March 4, 2024

Finding low-cost, sustainable building materials is important to the environment and to providing affordable housing. Researchers have created a composite building material by replacing sand in concrete and mortar with a common, non-degradable waste product: used disposable diapers.

Access to affordable and adequate housing is a fundamental human right. This is a growing problem, especially in many low-income countries where supply and demand are mismatched.

Building materials are often the most expensive component of home construction, accounting for 80% of the cost. While the use of materials such as natural fibres, earthen materials and industrial construction waste has been explored, concrete remains the mainstay of home construction – indeed, any building – for its strength and durability. But concrete leaves a large carbon footprint.

Researchers at Kitakyushu University in Japan were looking for a way to preserve the benefits of concrete while making it more environmentally friendly and cheaper to produce. They turned to a common non-biodegradable waste: disposable diapers.

In conducting the study, the researchers wanted to address Indonesia’s significant population growth and demand for low-cost housing. Along with population growth comes an increase in waste. Indonesia’s total waste in 2019 was 29.21 million tons; this figure rose to 32.76 million tons in 2020.

according to Maritime Fair Trade, Indonesia ranks sixth globally in terms of disposable diaper usage. Many used diapers are dumped in the country’s rivers and waterways, causing pollution through leached chemicals and microplastics. This research could address two important issues: cleaning up the environment and providing low-cost building alternatives.

The researchers prepared concrete and mortar samples by mixing washed, dried and shredded used disposable diapers with cement, sand, gravel and water. The samples were cured for 28 days. Curing is the process of maintaining sufficient moisture in concrete within a temperature range conducive to cement hydration, the chemical reaction between cement and water that contributes to its strength and durability.

Mixtures containing different proportions of disposable diaper waste were tested to see how much pressure they could withstand before they burst. The researchers then calculated the maximum amount of sand that could be replaced with diaper waste to safely build a house with a floor plan of 43 square meters (36 square metres).

They found they could replace 10 percent of the sand in the concrete needed for the columns and beams in a three-story building with disposable diaper waste. In single-storey homes, this increases to 27 per cent. In terms of the mortar used to make the partition walls, the researchers could replace up to 40 percent of the sand with diaper waste. For the leveling of floors and garden paving, it can replace 9% of sand. They found that exceeding these ratios made the concrete unsuitable for construction.

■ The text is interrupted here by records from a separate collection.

(** C4: a canonical request determines what was signed: two requests with the
    same canonical form agree on method, URI, payload hash, the list of signed
    headers and their values, and their queries decode to the same pairs up to
    order. *)
Theorem canonical_request_binds r1 r2 names1 names2 sk1 sk2 p1 p2 c :
  buildCanonical r1 names1 sk1 p1 = Ok c -> buildCanonical r2 names2 sk2 p2 = Ok c ->
  line_free (Method r1) = true -> line_free (Method r2) = true ->
  line_free (canonicalURI r1) = true -> line_free (canonicalURI r2) = true ->
  Forall (fun n => line_free n = true /\ sfree ";" n = true) names1 ->
  Forall (fun n => line_free n = true /\ sfree ";" n = true) names2 ->
  line_free p1 = true -> line_free p2 = true ->
  Method r1 = Method r2 /\ canonicalURI r1 = canonicalURI r2 /\
  (exists ds1 ds2, query_meaning (RawQuery (RURL r1)) sk1 = Some ds1 /\
     query_meaning (RawQuery (RURL r2)) sk2 = Some ds2 /\ ds1 ≡ₚ ds2) /\
  names1 = names2 /\ Forall (fun n => headerValue r1 n = headerValue r2 n) names1 /\ p1 = p2.
Proof. apply buildCanonical_inj. Qed.

(** C14: the canonical query identifies exactly the queries that decode to the
    same pairs up to order; it fails exactly on an undecodable escape; and a
    canonical query is its own canonical form. *)
Theorem canonical_query_faithful q1 q2 sk ds1 ds2 :
  query_meaning q1 sk = Some ds1 -> query_meaning q2 sk = Some ds2 ->
  (canonicalQuery q1 sk = canonicalQuery q2 sk <-> ds1 ≡ₚ ds2) /\
  (forall q, query_meaning q sk = None <-> exists e, canonicalQuery q sk = Err e) /\
  (forall q c, canonicalQuery q sk = Ok c -> canonicalQuery c "" = Ok c).
Proof.
  intros H1 H2. pose proof (fun q => canonicalQuery_meaning q sk) as E. split_and!.
  - pose proof (E q1) as E1. pose proof (E q2) as E2.
    rewrite H1 in E1. rewrite H2 in E2. rewrite E1, E2, <- canonical_of_perm. split; congruence.
  - intros q. specialize (E q). destruct (query_meaning q sk); [|naive_solver].
    split; [done|]. intros [e He]. congruence.
  - intros q c Ec. specialize (E q). destruct (query_meaning q sk) as [ds|]; [|destruct E; congruence].
    rewrite E in Ec. injection Ec as <-. apply canonicalQuery_canonical.
Qed.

Overall, the researchers found that up to 8 percent of all the concrete and mortar structures needed to build a single-story house with a floor plan of 36 square meters could be replaced with single-use diaper waste. This equates to 60 cubic feet (1.7 cubic meters) of trash.

“The study concluded that adding used diapers to concrete did not significantly reduce its strength,” the team said. “This shows that using diapers to make composites is feasible, especially in terms of developing environmentally friendly and cost-effective materials.”

The researchers believe their disposable diaper concrete has a wide range of applications beyond building houses in Indonesia. This is important because disposable diapers are the third largest contributor to landfills worldwide. Globally, more than 18 billion disposable diapers end up in landfills each year.

“Regarding the social and economic advantages of this paper, the development of materials can range from low-tech to high-tech,” they said. “These procedures are relatively easy and inexpensive to perform.”

The researchers are aware of the current limitations of using waste diapers as a construction material. On the one hand, there is a need to work with waste disposal facilities to collect used diapers from households and sterilize them. Second, machines that shred used diapers on a large scale will be needed.

Nonetheless, the study highlights the potential of using non-degradable waste as a construction material, addressing sustainability issues and providing low-cost housing.

The study was published in the journal scientific report.